(** One round of the loop of [poly_blocks], on the words of the block. *)
Definition poly_block (r : rkey) (m0 m1 m2 m3 : Z) (end_ : Z) (h : acc) : acc :=
  let rr0 := u32 (Z.shiftr (r0 r) 2 * 5) in
  let rr1 := u32 (Z.shiftr (r1 r) 2 + r1 r) in
  let rr2 := u32 (Z.shiftr (r2 r) 2 + r2 r) in
  let rr3 := u32 (Z.shiftr (r3 r) 2 + r3 r) in
  let rr4 := Z.land (r0 r) 3 in
  let s0 := u64 (h0 h + m0) in
  let s1 := u64 (h1 h + m1) in
  let s2 := u64 (h2 h + m2) in
  let s3 := u64 (h3 h + m3) in
  let s4 := u32 (h4 h + end_) in
  let x0 := u64 (s0 * r0 r + s1 * rr3 + s2 * rr2 + s3 * rr1 + u32 (s4 * rr0)) in
  let x1 := u64 (s0 * r1 r + s1 * r0 r + s2 * rr3 + s3 * rr2 + u32 (s4 * rr1)) in
  let x2 := u64 (s0 * r2 r + s1 * r1 r + s2 * r0 r + s3 * rr3 + u32 (s4 * rr2)) in
  let x3 := u64 (s0 * r3 r + s1 * r2 r + s2 * r1 r + s3 * r0 r + u32 (s4 * rr3)) in
  let x4 := u32 (s4 * rr4) in
  let u5 := u32 (u64 (x4 + Z.shiftr x3 32)) in
  let u0 := u64 (u32 (Z.shiftr u5 2 * 5) + Z.land x0 0xffffffff) in
  let u1 := u64 (Z.shiftr u0 32 + Z.land x1 0xffffffff + Z.shiftr x0 32) in
  let u2 := u64 (Z.shiftr u1 32 + Z.land x2 0xffffffff + Z.shiftr x1 32) in
  let u3 := u64 (Z.shiftr u2 32 + Z.land x3 0xffffffff + Z.shiftr x2 32) in
  let u4 := u32 (u64 (Z.shiftr u3 32 + Z.land u5 3)) in
  Acc (Z.land u0 0xffffffff) (Z.land u1 0xffffffff) (Z.land u2 0xffffffff) (Z.land u3 0xffffffff) u4.

Fixpoint poly_blocks (nb_blocks : nat) (r : rkey) (inp : list Z) (end_ : Z) (h : acc) : option acc :=
  match nb_blocks with
  | O => Some h
  | S n =>
      m0 ← load32_le inp 0; m1 ← load32_le inp 4; m2 ← load32_le inp 8; m3 ← load32_le inp 12;
      poly_blocks n r (drop 16 inp) end_ (poly_block r m0 m1 m2 m3 end_ h)
  end.

Definition crypto_poly1305_init (c : list Z) (key : list Z) : option poly_ctx :=
  k0 ← load32_le key 0; k1 ← load32_le key 4; k2 ← load32_le key 8; k3 ← load32_le key 12;
  pad ← load32_le_buf key 16 4;
  Some (Poly c 0 (Rkey (Z.land k0 0x0fffffff) (Z.land k1 0x0ffffffc) (Z.land k2 0x0ffffffc) (Z.land k3 0x0ffffffc))
          pad (Acc 0 0 0 0 0)).

(** [ctx->c[ctx->c_idx] = *message; ctx->c_idx++; message++;] [n] times. *)
Fixpoint store_bytes (n : nat) (ctx : poly_ctx) (message : list Z) : option (poly_ctx * list Z) :=
  match n with
  | O => Some (ctx, message)
  | S n =>
      b ← rd message 0;
      if decide (0 <= c_idx ctx < len (pc_c ctx)) then
        store_bytes n (Poly (<[Z.to_nat (c_idx ctx) := b]> (pc_c ctx)) (c_idx ctx + 1) (pc_r ctx) (pc_pad ctx) (pc_h ctx)) (drop 1 message)
      else None
  end.
Definition with_h (ctx : poly_ctx) (idx : Z) (h : acc) : poly_ctx := Poly (pc_c ctx) idx (pc_r ctx) (pc_pad ctx) h.

Definition crypto_poly1305_update (ctx : poly_ctx) (message : list Z) (message_size : Z) : option poly_ctx :=
  if decide (message_size = 0) then Some ctx
  else
    let aligned := Z.min (gap (c_idx ctx) 16) message_size in
    '(ctx, message) ← store_bytes (Z.to_nat aligned) ctx message;
    let message_size := message_size - aligned in
    ctx ← (if decide (c_idx ctx = 16) then
             h ← poly_blocks 1 (pc_r ctx) (pc_c ctx) 1 (pc_h ctx); Some (with_h ctx 0 h)
           else Some ctx);
    let nb_blocks := Z.shiftr message_size 4 in
    h ← poly_blocks (Z.to_nat nb_blocks) (pc_r ctx) message 1 (pc_h ctx);
    let message := drop (Z.to_nat (Z.shiftl nb_blocks 4)) message in
    let message_size := Z.land message_size 15 in
    '(ctx, _) ← store_bytes (Z.to_nat message_size) (with_h ctx (c_idx ctx) h) message;
    Some ctx.

(** The two carry chains of [crypto_poly1305_final]. *)
Fixpoint carry_chain (c : Z) (hs : list Z) : Z :=
  match hs with [] => c | h :: hs => carry_chain (Z.shiftr (u64 (c + h)) 32) hs end.
Fixpoint mac_chain (c : Z) (hs pad : list Z) : list Z :=
  match hs, pad with
  | h :: hs, p :: pad => let c := u64 (c + u64 (h + p)) in store32_le (u32 c) ++ mac_chain (Z.shiftr c 32) hs pad
  | _, _ => []
  end.
Definition crypto_poly1305_final (ctx : poly_ctx) : option (list Z) :=
  ctx ← (if decide (c_idx ctx <> 0) then
           if decide (0 <= c_idx ctx < len (pc_c ctx)) then
             let c := take (Z.to_nat (c_idx ctx)) (pc_c ctx) ++ replicate (Z.to_nat (16 - c_idx ctx)) 0 in
             let c := <[Z.to_nat (c_idx ctx) := 1]> c in
             h ← poly_blocks 1 (pc_r ctx) c 0 (pc_h ctx); Some (with_h ctx (c_idx ctx) h)
           else None
         else Some ctx);
  let h := pc_h ctx in
  let c := carry_chain 5 [h0 h; h1 h; h2 h; h3 h] in
  let c := u64 (c + h4 h) in
  let c := u64 (Z.shiftr c 2 * 5) in
  Some (mac_chain c [h0 h; h1 h; h2 h; h3 h] (pc_pad ctx)).

(** [c] are the bytes the context has on the stack. *)
Definition crypto_poly1305 (c : list Z) (message : list Z) (message_size : Z) (key : list Z) : option (list Z) :=
  ctx ← crypto_poly1305_init c key;
  ctx ← crypto_poly1305_update ctx message message_size;
  crypto_poly1305_final ctx.

(** ** Specification *)

Definition P1305 : Z := 2 ^ 130 - 5.
Definition clamp (r : Z) : Z := Z.land r 0x0ffffffc0ffffffc0ffffffc0fffffff.
(** The message in blocks of 16 bytes, each with a 1 above it. *)
Fixpoint poly_eval (fuel : nat) (r a : Z) (m : list Z) : Z :=
  match fuel, m with
  | S fuel, _ :: _ => poly_eval fuel r ((a + le_value (take 16 m ++ [1])) * r mod P1305) (drop 16 m)
  | _, _ => a
  end.
Definition poly1305 (m key : list Z) : list Z :=
  le_bytes 16 (poly_eval (length m) (clamp (le_value (take 16 key))) 0 m + le_value (take 16 (drop 16 key))).
Lemma nl_first_scan l pre x r :
  l = pre ++ x ++ r -> exists t,
  nl_first (length x) l (len pre) = Some (len pre + len t) /\ head (nl_split x) = Some t /\ exists s, x = t ++ s.
Proof.
  revert pre. induction x as [|b x IH]; intros pre El; cbn [nl_first length nl_split].
  - exists []. split_and!; [f_equal; cbn; lia|done|by exists []].
  - assert (rd l (len pre) = Some b) as -> by (rewrite El; by apply rd_mid).
    cbn [mbind option_bind]. case_decide.
    + exists []. split_and!; [f_equal; cbn; lia|done|by exists (b :: x)].
    + destruct (IH (pre ++ [b])) as (t & E1 & E2 & s & Es); [by rewrite El, <- app_assoc|].
      rewrite (length_app pre [b]) in E1. cbn [length] in E1.
      replace (Z.of_nat (length pre + 1)) with (len pre + 1) in E1 by lia. subst x.
      exists (b :: t). destruct (nl_split (t ++ s)) eqn:E; [done|]. injection E2 as ->.
      split_and!; [rewrite E1; f_equal; cbn [length]; lia|done|by exists s].
Qed.

(** The first name of the list, as a token. *)
Lemma nl_first_spec l n x :
  rd_bytes l 0 n = Some x -> exists t,
  nl_first (Z.to_nat n) l 0 = Some (len t) /\ rd_bytes l 0 (len t) = Some t /\ head (nl_split x) = Some t.
Proof.
  intros Hx. pose proof (rd_bytes_Some _ _ _ _ Hx) as (_&Hn&Hl&Hlx&E). cbn [drop] in E.
  assert (Z.to_nat n = length x) as Hn' by lia.
  assert (l = x ++ drop (length x) l) as El by (rewrite E at 1; by rewrite Hn', take_drop).
  destruct (nl_first_scan l [] x (drop (length x) l) El) as (t & E1 & E2 & s & Es).
  exists t. rewrite Hn'. cbn [length] in E1. split_and!; [done| |done].
  rewrite El, Es, <- app_assoc. by apply rd_bytes_app.
Qed.

(** the in-place scan [nl_has] decides membership in the comma-separated list:
    whole names only (no prefix or suffix of a name matches), first, middle and
    last position alike, the empty list included; and [nl_first] finds the first
    name.  Neither reads outside the list. *)
Theorem nl_has_member l n x name :
  rd_bytes l 0 n = Some x ->
  nl_has l n name = Some (bool_decide (text name ∈ nl_split x))
  /\ exists t, nl_first (Z.to_nat n) l 0 = Some (len t) /\ rd_bytes l 0 (len t) = Some t
       /\ head (nl_split x) = Some t.
Proof. intros Hx. split; [by apply nl_has_spec|by apply nl_first_spec]. Qed.

Lemma nl_has_member_witness :
  nl_has (text "abc,def") 7 "def" = Some true /\ nl_has (text "abc,def") 7 "de" = Some false
  /\ nl_has (text "abc,def") 7 "def" = Some (bool_decide (text "def" ∈ nl_split (text "abc,def"))).
Proof.
  split; [reflexivity|]. split; [reflexivity|].
  apply (nl_has_member (text "abc,def") 7 (text "abc,def") "def"). reflexivity.
Defined.

(** ** Base64 *)

(** The encoder of RFC 4648, in arithmetic. *)
Definition b64char (v : Z) : Z :=
  if decide (v < 26) then 65 + v else if decide (v < 52) then 97 + (v - 26)
  else if decide (v < 62) then 48 + (v - 52) else if decide (v = 62) then 43 else 47.
Fixpoint b64_digits (l : list Z) : list Z :=
  match l with
  | a :: b :: c :: l =>
      [a / 4; (a mod 4) * 16 + b / 16; (b mod 16) * 4 + c / 64; c mod 64] ++ b64_digits l
  | [a; b] => [a / 4; (a mod 4) * 16 + b / 16; (b mod 16) * 4]
  | [a] => [a / 4; (a mod 4) * 16]
  | [] => []
  end.
Definition b64_encode (l : list Z) : list Z :=
  (b64char <$> b64_digits l) ++ replicate (Z.to_nat ((- len l) mod 3)) PAD.

Definition is_digit64 (v : Z) : Prop := 0 <= v < 64.

Lemma b64val_char v : is_digit64 v -> b64val (b64char v) = v /\ b64char v <> PAD.
Proof.
  unfold is_digit64, b64char, b64val, PAD. intros Hv. split; repeat case_decide; try lia.
Qed.

Lemma list_ind3 (P : list Z -> Prop) :
  P [] -> (forall a, P [a]) -> (forall a b, P [a; b]) ->
  (forall a b c l, P l -> P (a :: b :: c :: l)) -> forall l, P l.
Proof.
  intros H0 H1 H2 H3 l. assert (P l /\ (forall a, P (a :: l)) /\ (forall a b, P (a :: b :: l))) as [? _]; [|done].
  induction l as [|c l (IH1 & IH2 & IH3)]; eauto 10.
Qed.

Ltac b64_bytes H := rewrite ?Forall_cons in H; unfold is_byte in H; destruct_and? H.

Lemma b64_digits_range l : all_bytes l -> Forall is_digit64 (b64_digits l).
Proof.
  induction l as [|a|a b|a b c l IH] using list_ind3; intros Hl; cbn [b64_digits app];
    b64_bytes Hl; repeat (apply Forall_cons; split); try (apply Forall_nil; done);
    try (unfold is_digit64; Z.div_mod_to_equations; lia). by apply IH.
Qed.

(** The bytes the loop assembles from digits. *)
Lemma b64_byte0 a b : is_byte a -> is_byte b ->
  u8 (Z.lor (Z.shiftl (a / 4) 2) (Z.shiftr ((a mod 4) * 16 + b / 16) 4)) = a.
Proof.
  unfold is_byte. intros. rewrite Z.shiftr_div_pow2 by lia. change (2 ^ 4) with 16.
  rewrite lor_shiftl_add by (change (2 ^ 2) with 4; Z.div_mod_to_equations; lia). wrap_lia.
Qed.
Lemma b64_byte1 a b c : is_byte a -> is_byte b -> is_byte c ->
  u8 (Z.lor (Z.shiftl ((a mod 4) * 16 + b / 16) 4) (Z.shiftr ((b mod 16) * 4 + c / 64) 2)) = b.
Proof.
  unfold is_byte. intros. rewrite Z.shiftr_div_pow2 by lia. change (2 ^ 2) with 4.
  rewrite lor_shiftl_add by (change (2 ^ 4) with 16; Z.div_mod_to_equations; lia).
  change (2 ^ 4) with 16. wrap_lia.
Qed.
Lemma b64_byte2 b c : is_byte b -> is_byte c ->
  u8 (Z.lor (Z.shiftl ((b mod 16) * 4 + c / 64) 6) (c mod 64)) = c.
Proof.
  unfold is_byte. intros.
  rewrite lor_shiftl_add by (change (2 ^ 6) with 64; Z.div_mod_to_equations; lia).
  change (2 ^ 6) with 64. wrap_lia.
Qed.

Lemma b64_at_digit p rem k v :
  k < rem -> rd p k = Some (b64char v) -> is_digit64 v -> b64_at p rem k = Some v.
Proof. intros. unfold b64_at. rewrite decide_True by lia. rewrite H0. cbn. f_equal. by apply b64val_char. Qed.
Lemma b64_at_end p rem k : rem <= k -> b64_at p rem k = Some (-1).
Proof. intros. unfold b64_at. by rewrite decide_False by lia. Qed.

-- ASSIGNED TASK --
Every line that contains the string "assert" should be copied from the entries.

-- RESULT FOR THIS EXERCISE --
  - assert (rd l (len pre) = Some b) as -> by (rewrite El; by apply rd_mid).
  assert (Z.to_nat n = length x) as Hn' by lia.
  assert (l = x ++ drop (length x) l) as El by (rewrite E at 1; by rewrite Hn', take_drop).
  intros H0 H1 H2 H3 l. assert (P l /\ (forall a, P (a :: l)) /\ (forall a b, P (a :: b :: l))) as [? _]; [|done].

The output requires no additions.